Iron-sequestering nanocompartments as multiplexed Electron Microscopy gene reporters

Abstract

Multi-colored gene reporters such as fluorescent proteins are indispensable for biomedical research, but equivalent tools for electron microscopy (EM), a gold standard for deciphering mechanistic details of cellular processes^1,2 and uncovering the network architecture of cell-circuits^3,4, are still sparse and not easily multiplexable. Semi-genetic EM reporters are based on the precipitation of exogenous chemicals^5–9 which may limit spatial precision and tissue penetration and can affect ultrastructure due to fixation and permeabilization. The latter technical constraints also affect EM immunolabeling techniques^10–13 which may furthermore be complicated by limited epitope accessibility. The fully genetic iron storage protein ferritin generates contrast via its electron-dense iron core^14–16, but its small size complicates differentiation of individual ferritin particles from cellular structures. To enable multiplexed gene reporter imaging via conventional transmission electron microscopy (TEM), we here introduce the encapsulin system of Quasibacillus thermotolerans (Qt) as a fully genetic iron-biomineralizing nanocompartment.
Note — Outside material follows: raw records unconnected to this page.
(* ===== verification/StateRevert.v ===== *)
(** * Snapshots and reverts

    Every operation of StateDB.v extends the journal by entries that undo it
    (StateEquiv.v); so reverting to a snapshot gives back a state that reads like
    the one at which the snapshot was taken, whatever was done in between. *)

From S2P Require Import Prelude GoSort TxTypes AccessList StateTypes StateDB StateEquiv.

Section Revert.
Context (Keccak256Hash : bytes → Hash).
Context (reader : Reader).
Implicit Types s t : StateDB.
Implicit Types o : stateObject.

Abbreviation getObject := (getStateObject Keccak256Hash reader).
Abbreviation lookup_obj := (obj_lookup Keccak256Hash reader).
Abbreviation oequiv := (obj_equiv Keccak256Hash reader).
Abbreviation undo := (entry_revert Keccak256Hash reader).
Abbreviation ext := (extends Keccak256Hash reader).
Abbreviation code_at := (code_of Keccak256Hash reader).
Abbreviation committed_ := (committed reader).
Abbreviation current_ := (current reader).
Infix "≈" := (state_equiv Keccak256Hash reader) (at level 70).

(** ** Changes of one object *)

(** A change of the account data that keeps the code hash. *)
Lemma undo_data o o0 d (f g : StateAccount → StateAccount) :
  (∀ a, acct_CodeHash (f a) = acct_CodeHash a) → (∀ a, acct_CodeHash (g a) = acct_CodeHash a) →
  f (g (data o0)) = data o0 →
  oequiv d o (set_data o0 (g (data o0))) → oequiv d (set_data o (f (data o))) o0.
Proof.
  intros Hf Hg Hfg [Ha Hd Hc Hs Hn Hco Hcu]. simpl in *. split; simpl; try done.
  - by rewrite Hd.
  - unfold code_of in *. simpl in *. by rewrite Hf, Hc, Hg.
Qed.

Lemma obj_SetBalance_extends s a o x :
  state_wf s → lookup_obj s a = Some o → obj_address o = a →
  ext s [balanceChange a (acct_Balance (data o))] (obj_SetBalance s o x).2.
Proof.
  intros Hw Hl Ha. unfold obj_SetBalance. simpl. rewrite Ha.
  apply (extends_object _ _ s _ a (λ u, obj_setBalance u (acct_Balance (data o))) o); try done.
  intros u Hu. unfold obj_setBalance in *.
  apply (undo_data u o _ (λ d, MkAccount (acct_Nonce d) (acct_Balance (data o)) (acct_Root d)
    (acct_CodeHash d)) (λ d, MkAccount (acct_Nonce d) x (acct_Root d) (acct_CodeHash d)));
    try done. simpl. by destruct (data o).
Qed.

Lemma obj_SetNonce_extends s a o n :
  state_wf s → lookup_obj s a = Some o → obj_address o = a →
  ext s [nonceChange a (acct_Nonce (data o))] (obj_SetNonce s o n).
Proof.
  intros Hw Hl Ha. unfold obj_SetNonce. rewrite Ha.
  apply (extends_object _ _ s _ a (λ u, obj_setNonce u (acct_Nonce (data o))) o); try done.
  intros u Hu. unfold obj_setNonce in *.
  apply (undo_data u o _ (λ d, MkAccount (acct_Nonce (data o)) (acct_Balance d) (acct_Root d)
    (acct_CodeHash d)) (λ d, MkAccount n (acct_Balance d) (acct_Root d) (acct_CodeHash d)));
    try done. simpl. by destruct (data o).
Qed.

(** The code of the object is loaded, or there is none. *)
Definition code_loaded o : Prop := Keccak256Hash (code o) = acct_CodeHash (data o).

Lemma obj_SetCode_extends s a o h c :
  state_wf s → lookup_obj s a = Some o → obj_address o = a → code_loaded o →
  ext s [codeChange a (code o)] (obj_SetCode s o h c).2.
Proof.
  intros Hw Hl Ha Hload. unfold obj_SetCode. simpl. rewrite Ha.
  apply (extends_object _ _ s _ a
    (λ u, obj_setCode u (Keccak256Hash (code o)) (code o)) o); try done.
  intros u [Hua Hud Huc Hus Hun Huco Hucu]. simpl in *. split; simpl; try done.
  - rewrite Hud, Hload. simpl. by destruct (data o).
  - unfold code_of. simpl. by rewrite Hload, Hua.
Qed.

Lemma current_setState d o k w orig j :
  current_ d (obj_setState o k w orig) j
  = if bool_decide (k = j) then (if w =? orig then committed_ d o k else w)
    else current_ d o j.
Proof.
  unfold current, obj_setState. destruct (Z.eqb_spec w orig) as [->|Hw]; simpl.
  - case_bool_decide as Hk; [subst; by rewrite lookup_delete_eq|by rewrite lookup_delete_ne].
  - case_bool_decide as Hk; [subst; by rewrite lookup_insert_eq|by rewrite lookup_insert_ne].
Qed.

Lemma setState_frame o k w orig :
  obj_address (obj_setState o k w orig) = obj_address o ∧
  data (obj_setState o k w orig) = data o ∧
  code_at (obj_setState o k w orig) = code_at o ∧
  selfDestructed (obj_setState o k w orig) = selfDestructed o ∧
  newContract (obj_setState o k w orig) = newContract o ∧
  ∀ d j, committed_ d (obj_setState o k w orig) j = committed_ d o j.
Proof. unfold obj_setState. by destruct (w =? orig). Qed.

Lemma undo_setState d o u k v :
  oequiv d u (obj_setState o k v (committed_ d o k)) →
  oequiv d (obj_setState u k (current_ d o k) (committed_ d o k)) o.
Proof.
  intros [Ha Hd Hc Hs Hn Hco Hcu].
  destruct (setState_frame o k v (committed_ d o k)) as (H1 & H2 & H3 & H4 & H5 & H6).
  destruct (setState_frame u k (current_ d o k) (committed_ d o k))
    as (U1 & U2 & U3 & U4 & U5 & U6).
  split; [congruence|congruence|congruence|congruence|congruence|intros j|intros j].
  - by rewrite U6, Hco, H6.
  - specialize (Hcu j). rewrite current_setState in Hcu |- *.
    case_bool_decide as Hk; [subst j|done].
    destruct (Z.eqb_spec (current_ d o k) (committed_ d o k)) as [->|]; [|done].
    by rewrite Hco, H6.
Qed.

Lemma setState_equiv d o o' k v w :
  oequiv d o o' → oequiv d (obj_setState o k v w) (obj_setState o' k v w).
Proof.
  intros [Ha Hd Hc Hs Hn Hco Hcu].
  destruct (setState_frame o k v w) as (H1 & H2 & H3 & H4 & H5 & H6).
  destruct (setState_frame o' k v w) as (U1 & U2 & U3 & U4 & U5 & U6).
  split; [congruence|congruence|congruence|congruence|congruence|intros j|intros j].
  - by rewrite U6, H6.
  - rewrite !current_setState. case_bool_decide; [|done]. by rewrite Hco.
Qed.

Lemma obj_SetState_extends s a o k v :
  state_wf s → lookup_obj s a = Some o → obj_address o = a →
  ∃ es, ext s es (obj_SetState reader s o k v).2.
Proof.
  intros Hw Hl Ha. unfold obj_SetState.
  pose proof (obj_getState_spec Keccak256Hash reader s o k) as Hg.
  destruct (obj_getState reader s o k) as [[[prev orig] o'] s']. simpl in Hg.
  destruct Hg as (-> & -> & Hoo & Hss & Hdirty & Hj & Hd & Hst & Hw').
  specialize (Hw' Hw).
  assert (lookup_obj s' a = Some o) as Hl'.
  { unfold obj_lookup in *. by rewrite Hst, Hd. }
  assert (ext s [] s') as Hcache by by apply extends_refl.
  assert (obj_address o' = a) as Ha' by (rewrite (oe_address _ _ _ _ _ Hoo); done).
  destruct (Z.eqb_spec (current_ (stateObjectsDestruct s) o k) v) as [Heq|Hne]; simpl.
  - exists ([] ++ []). eapply extends_trans; [exact Hcache|].
    apply extends_refl; [by apply setStateObject_wf| |done].
    apply (setStateObject_same _ _ s' o' o); [by rewrite Ha|by rewrite Hd].
  - eexists ([] ++ _). eapply extends_trans; [exact Hcache|]. rewrite Ha', <-Hd.
    apply (extends_object _ _ s' _ a (λ u, obj_setState u k
      (current_ (stateObjectsDestruct s') o k) (committed_ (stateObjectsDestruct s') o k)) o);
      try done.
    + by destruct (setState_frame o' k v (committed_ (stateObjectsDestruct s') o k)) as (-> & _).
    + intros u Hlu. apply (undo_setState _ o u k v). etrans; [exact Hlu|].
      apply setState_equiv. by rewrite Hd.
Qed.

(** ** Other parts of the state *)

Lemma refund_extends s n :
  state_wf s →
  ext s [refundChange (refund s)] (set_refund (journal_append s (refundChange (refund s))) n).
Proof.
  intros Hw. apply extends_one; [|done|].
  - destruct Hw. by split.
  - intros u Hwu [Hd Hr Htx Hl Hal Hts Hobj]. eexists. split; [done|].
    split; [destruct Hwu; by split|]. by split.
Qed.

Lemma transient_extends s a k v :
  state_wf s → ext s [transientStorageChange a k (GetTransientState s a k)]
    (setTransientState (journal_append s (transientStorageChange a k (GetTransientState s a k)))
      a k v).
Proof.
  intros Hw. apply extends_one; [|done|].
  - destruct Hw. split; try done. simpl. by apply TransientStorage.Set_wf.
  - intros u Hwu [Hd Hr Htx Hl Hal Hts Hobj]. eexists. split; [done|].
    split; [destruct Hwu; split; try done; by apply TransientStorage.Set_wf|].
    split; [|done]. split; try done. simpl. rewrite Hts. simpl.
    apply TransientStorage.Set_undo. apply Hw.
Qed.

Lemma access_address_extends s a :
  state_wf s → ∃ es, ext s es (AddAddressToAccessList s a).
Proof.
  intros Hw. unfold AddAddressToAccessList.
  pose proof (AccessList.DeleteAddress_AddAddress (accessList_ s) a) as Hundo.
  pose proof (AccessList.AddAddress_wf (accessList_ s) a (sw_accessList _ Hw)) as Hal.
  destruct (AccessList.AddAddress (accessList_ s) a) as [al added] eqn:Hadd. simpl in *.
  destruct added.
  - exists [accessListAddAccountChange a]. apply extends_one; [|done|].
    + destruct Hw. by split.
    + intros u Hwu [Hd Hr Htx Hl Hala Hts Hobj]. simpl in *. eexists. split; [done|].
      rewrite Hala, Hundo by done. split; [destruct Hwu, Hw; by split|]. by split.
  - exists []. unfold AccessList.AddAddress in Hadd.
    destruct (addresses (accessList_ s) !! a); simplify_eq.
    apply extends_refl; [destruct Hw; by split|by split|done].
Qed.

Lemma access_slot_extends s a k :
  state_wf s → ∃ es, ext s es (AddSlotToAccessList s a k).
Proof.
  intros Hw. unfold AddSlotToAccessList.
  pose proof (AccessList.DeleteSlot_AddSlot (accessList_ s) a k (sw_accessList _ Hw)) as Hundo.
  pose proof (AccessList.AddSlot_wf (accessList_ s) a k (sw_accessList _ Hw)) as Hal.
  pose proof (AccessList.AddAddress_wf (accessList_ s) a (sw_accessList _ Hw)) as Hala.
  destruct (AccessList.AddSlot (accessList_ s) a k) as [[al addrMod] slotMod] eqn:Hadd.
  simpl in *. destruct slotMod.
  - destruct (Hundo eq_refl) as (Hslot & _ & Hat & Haf).
    set (al1 := (AccessList.AddAddress (accessList_ s) a).1) in *.
    assert (∀ t0, state_wf t0 → accessList_ t0 = al1 →
      ext t0 [accessListAddSlotChange a k]
        (journal_append (set_accessList t0 al) (accessListAddSlotChange a k))) as Hstep.
    { intros t0 Hw0 Ht0. apply extends_one; [destruct Hw0; by split|done|].
      intros u Hwu [Hd Hr Htx Hl Halu Hts Hobj]. simpl in *. rewrite Halu, Hslot.
      eexists. split; [done|]. split; [destruct Hwu, Hw0; split; try done; by rewrite <-Ht0|].
      by split. }
    destruct addrMod.
    + eexists ([_] ++ [_]). eapply extends_trans.
      * apply (extends_one _ _ s (accessListAddAccountChange a)
          (journal_append (set_accessList s al1) (accessListAddAccountChange a)));
          [destruct Hw; by split|done|].
        intros u Hwu [Hd Hr Htx Hl Halu Hts Hobj]. simpl in *. eexists. split; [done|].
        rewrite Halu, Hat by done. split; [destruct Hwu, Hw; by split|]. by split.
      * apply Hstep; [destruct Hw; by split|done].
    + exists [accessListAddSlotChange a k]. apply Hstep; [done|]. by rewrite Haf.
  - exists []. unfold AccessList.AddSlot in Hadd.
    destruct (bool_decide (_ = None) || _); [simplify_eq|].
    destruct (bool_decide (k ∈ _)); simplify_eq.
    apply extends_refl; [destruct Hw; by split|by split|done].
Qed.

Lemma log_extends s log :
  state_wf s → ext s [addLogChange (thash s)] (AddLog s log).
Proof.
  intros Hw. unfold AddLog. set (l := MkLog _ _ _ _ _ _). simpl.
  set (old := default [] (logs s !! thash s)).
  apply extends_one; [|done|].
  - destruct Hw as [Hwa Hwl ? ?]. split; try done. simpl. intros h.
    rewrite lookup_insert_Some. intros [[_ Hn]|[_ Hh]]; [by destruct old|by apply (Hwl h)].
  - intros u Hwu [Hd Hr Htx [Hl Hn] Hal Hts Hobj]. simpl in *. rewrite Hl, lookup_insert_eq. simpl.
    rewrite len_app, len_cons, (len_nil (A:=Log)). rewrite Hn.
    assert (∀ ls, (∀ h, ls !! h ≠ Some []) → ls = logs s →
      state_wf (set_logs u ls (logSize s + 1 - 1)) ∧ set_logs u ls (logSize s + 1 - 1) ≈ s) as Hend.
    { intros ls Hls ->. split; [destruct Hwu; by split|]. split; try done. simpl.
      split; [done|lia]. }
    pose proof (sw_logs _ Hw (thash s)) as Hwl.
    destruct (logs s !! thash s) as [ls|] eqn:Hls; simpl in old.
    + subst old. assert (0 < len ls) as Hpos.
      { destruct ls as [|x ls']; [done|]. rewrite len_cons. pose proof (len_nonneg ls'). lia. }
      destruct (Z.eqb_spec (len ls + (1 + 0)) 1); [lia|].
      destruct (Z.eqb_spec (len ls + (1 + 0)) 0); [lia|].
      eexists. split; [done|]. rewrite removelast_last, insert_insert_eq, insert_id by done.
      destruct (Hend (logs s)) as [? ?]; [apply Hw|done|]. done.
    + simpl. eexists. split; [done|]. rewrite delete_insert_id by done.
      destruct (Hend (logs s)) as [? ?]; [apply Hw|done|]. done.
Qed.
End Revert.

(** * Scopes

    The operations of a transaction on the state database as a data type, and
    the theorem on snapshots: from [Snapshot] through any sequence of operations,
    nested snapshots and reverts included, to [RevertToSnapshot]. *)

(** ** Operations *)

Inductive tx_op : Type :=
  | OpGetBalance (a : Address)
  | OpGetNonce (a : Address)
  | OpGetCode (a : Address)
  | OpGetCodeSize (a : Address)
  | OpGetState (a : Address) (k : Hash)
  | OpGetCommittedState (a : Address) (k : Hash)
  | OpAddBalance (a : Address) (x : Z)
  | OpSubBalance (a : Address) (x : Z)
  | OpSetBalance (a : Address) (x : Z)
  | OpSetNonce (a : Address) (n : Z)
  | OpSetCode (a : Address) (c : bytes)
  | OpSetState (a : Address) (k v : Hash)
  | OpSetTransientState (a : Address) (k v : Hash)
  | OpCreateAccount (a : Address)
  | OpCreateContract (a : Address)
  | OpSelfDestruct (a : Address)
  | OpSelfDestruct6780 (a : Address)
  | OpAddLog (log : Log)
  | OpAddPreimage (h : Hash) (b : bytes)
  | OpAddRefund (gas : Z)
  | OpSubRefund (gas : Z)
  | OpAddAddressToAccessList (a : Address)
  | OpAddSlotToAccessList (a : Address) (k : Hash)
  | OpSnapshot
  | OpRevertToSnapshot (id : Z).

Section Scope.
Context (Keccak256Hash : bytes → Hash).
Context (reader : Reader).
Implicit Types s t : StateDB.

Abbreviation lookup_obj := (obj_lookup Keccak256Hash reader).
Abbreviation ext := (extends Keccak256Hash reader).
Abbreviation K := Keccak256Hash.
Infix "≈" := (state_equiv Keccak256Hash reader) (at level 70).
We reveal by cryo-electron reconstructions that the Qt monomers (QtEnc) self-assemble to nanospheres with T=4 icosahedral symmetry and an ~44 nm diameter harboring two putative pore regions at the fivefold and threefold axes. We furthermore show that the native cargo (QtlMEF) auto-targets to the inner surface of QtEnc and exhibits ferroxidase activity leading to efficient iron sequestration inside mammalian cells. We then demonstrate that QtEnc can be robustly differentiated from the non-intermixing encapsulin of Myxococcus xanthus¹⁷ (Mx, ~32 nm) via a deep-learning model, thus enabling automated multiplexed EM gene reporter imaging in mammalian cells.